Segment Open

(** X11. An entry added with a policy selected is an entry of that
    policy. In a ledger that holds it, under ids that are unique: whenever
    the rows under that policy render, the entry is one of them, and it is
    in the rows of no other policy; and whenever the breakdown of the
    report renders, the "Linked Policy" cell of the entry shows the number
    of that policy ("N/A" if the number is empty). An entry added with no
    policy selected is in the rows of no policy, and its cell shows
    "None". *)
Theorem added_entry_link (form : PaymentExpenseForm.t) (data : LedgerData.t)
    (id : string) (createdAt : option Timestamp)
    (policies : list Policy.t) (paymentsExpenses : list LedgerEntry.t) :
  In (Call.addDoc (App.paymentsExpensesPath env) (ledgerData data))
     (Handlers.calls (fst (Handlers.handleAddPaymentExpense storeFailure env form))) ->
  NoDup (List.map Policy.id policies) ->
  In (Handlers.addedEntry id createdAt data) paymentsExpenses ->
  NoDup (List.map LedgerEntry.id paymentsExpenses) ->
  let selected := PaymentExpenseForm.selectedPolicyForPayment form in
  let listed (rows : list LedgerTable.Row) := In id (List.map LedgerTable.key rows) in
  let cell (text : string) :=
    forall rows,
      LedgerTable.breakdownRows policies paymentsExpenses = Normal rows ->
      exists r, In r rows /\ LedgerTable.key r = id
                /\ LedgerTable.lastCell r = LedgerTable.linkedPolicyCell text in
  (selected = "" ->
     cell "None"
     /\ forall policy rows,
          LedgerTable.linkedRows paymentsExpenses policy = Normal rows -> ~ listed rows)
  /\ (forall policy, In policy policies -> selected = Policy.id policy -> selected <> "" ->
        cell (if Policy.policyNumber policy =? "" then "N/A" else Policy.policyNumber policy)
        /\ (forall rows,
              LedgerTable.linkedRows paymentsExpenses policy = Normal rows -> listed rows)
        /\ forall other rows,
             Policy.id other <> Policy.id policy ->
             LedgerTable.linkedRows paymentsExpenses other = Normal rows -> ~ listed rows).
Proof.
  intros Hcall Hnd Hentry Hids selected listed cell.
  set (entry := Handlers.addedEntry id createdAt data) in *.
  assert (Hlink : LedgerEntry.policyId entry
                  = if App.empty selected then None else Some selected).
  { unfold Handlers.handleAddPaymentExpense in Hcall.
    destruct (_ || _); [destruct Hcall |].
    destruct (_ || _ || _); [destruct Hcall |].
    destruct (storeFailure _); simpl in Hcall; destruct Hcall as [[= <-] | []]; reflexivity. }
  assert (Hlinked : forall policy e,
            In e (LedgerTable.linkedEntries paymentsExpenses policy)
            <-> In e paymentsExpenses /\ LedgerEntry.policyId e = Some (Policy.id policy)).
  { intros policy e. unfold LedgerTable.linkedEntries. split.
    - intros He. eapply Permutation_in in He; [| apply Array_sort_perm].
      apply filter_In in He as [He Hl]. now apply bool_decide_eq_true in Hl.
    - intros [He Hl]. eapply Permutation_in; [symmetry; apply Array_sort_perm |].
      apply filter_In. split; [exact He | now apply bool_decide_eq_true]. }
  assert (Hrows : forall policy rows,
            LedgerTable.linkedRows paymentsExpenses policy = Normal rows ->
            (listed rows <-> LedgerEntry.policyId entry = Some (Policy.id policy))).
  { intros policy rows H. apply Array_map_Normal in H. unfold listed. split.
    - intros Hk. apply in_map_iff in Hk as (r & Hk & Hr).
      destruct (Forall2_In_r _ _ _ _ H Hr) as (item & Hitem & Hrow).
      apply row_Normal in Hrow as (Hkey & _).
      apply Hlinked in Hitem as [Hitem Hpol].
      replace entry with item; [exact Hpol |].
      apply (NoDup_map_inj_In LedgerEntry.id paymentsExpenses); auto.
      rewrite <- Hkey, Hk. reflexivity.
    - intros Hpol.
      destruct (Forall2_In_l _ _ _ _ H (proj2 (Hlinked policy entry) (conj Hentry Hpol)))
        as (r & Hr & Hrow).
      apply row_Normal in Hrow as (Hkey & _).
      apply in_map_iff. exists r. split; [exact Hkey | exact Hr]. }
  assert (Hcell : cell (LedgerTable.linkedPolicy policies entry)).
  { intros rows H. apply Array_map_Normal in H.
    assert (Hin : In entry (LedgerTable.breakdown paymentsExpenses)).
    { unfold LedgerTable.breakdown. eapply Permutation_in; [symmetry; apply Array_sort_perm |].
      apply filter_In. split; [exact Hentry | now apply bool_decide_eq_true]. }
    destruct (Forall2_In_l _ _ _ _ H Hin) as (r & Hr & Hrow).
    apply row_Normal in Hrow as (Hkey & _ & _ & _ & Hlast).
    exists r. split; [exact Hr |]. split; [exact Hkey | exact Hlast]. }
  split.
  - intros Hsel. unfold App.empty in Hlink. rewrite Hsel in Hlink.
    change (LedgerEntry.policyId entry = None) in Hlink. split.
    + replace "None" with (LedgerTable.linkedPolicy policies entry); [exact Hcell |].
      unfold LedgerTable.linkedPolicy. now rewrite Hlink.
    + intros policy rows H Hl. apply (Hrows policy rows H) in Hl. congruence.
  - intros policy Hp Hsel Hne.
    unfold App.empty in Hlink. rewrite (proj2 (String.eqb_neq _ _) Hne) in Hlink.
    split; [| split].
    + replace (if Policy.policyNumber policy =? "" then "N/A" else Policy.policyNumber policy)
        with (LedgerTable.linkedPolicy policies entry); [exact Hcell |].
      unfold LedgerTable.linkedPolicy. rewrite Hlink.
      replace (truthy (Some selected)) with true
        by (simpl; now rewrite (proj2 (String.eqb_neq _ _) Hne)).
      destruct (List.find _ policies) as [p|] eqn:Efind.
      * apply find_some in Efind as [Hin Hid]. apply bool_decide_eq_true in Hid.
        injection Hid as Hid.
        replace p with policy; [reflexivity |].
        apply (NoDup_map_inj_In Policy.id policies); auto. congruence.
      * apply find_none with (x := policy) in Efind; [| exact Hp].
        apply bool_decide_eq_false in Efind. congruence.
    + intros rows H. apply (Hrows policy rows H). congruence.
    + intros other rows Hother H Hl. apply (Hrows other rows H) in Hl. congruence.
Qed.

Segment Closed

→ WORK INSTRUCTIONS:
Collect from the data above every line that includes "Hcell".

→ EXPECTED ANSWER:
  assert (Hcell : cell (LedgerTable.linkedPolicy policies entry)).
    + replace "None" with (LedgerTable.linkedPolicy policies entry); [exact Hcell |].
        with (LedgerTable.linkedPolicy policies entry); [exact Hcell |].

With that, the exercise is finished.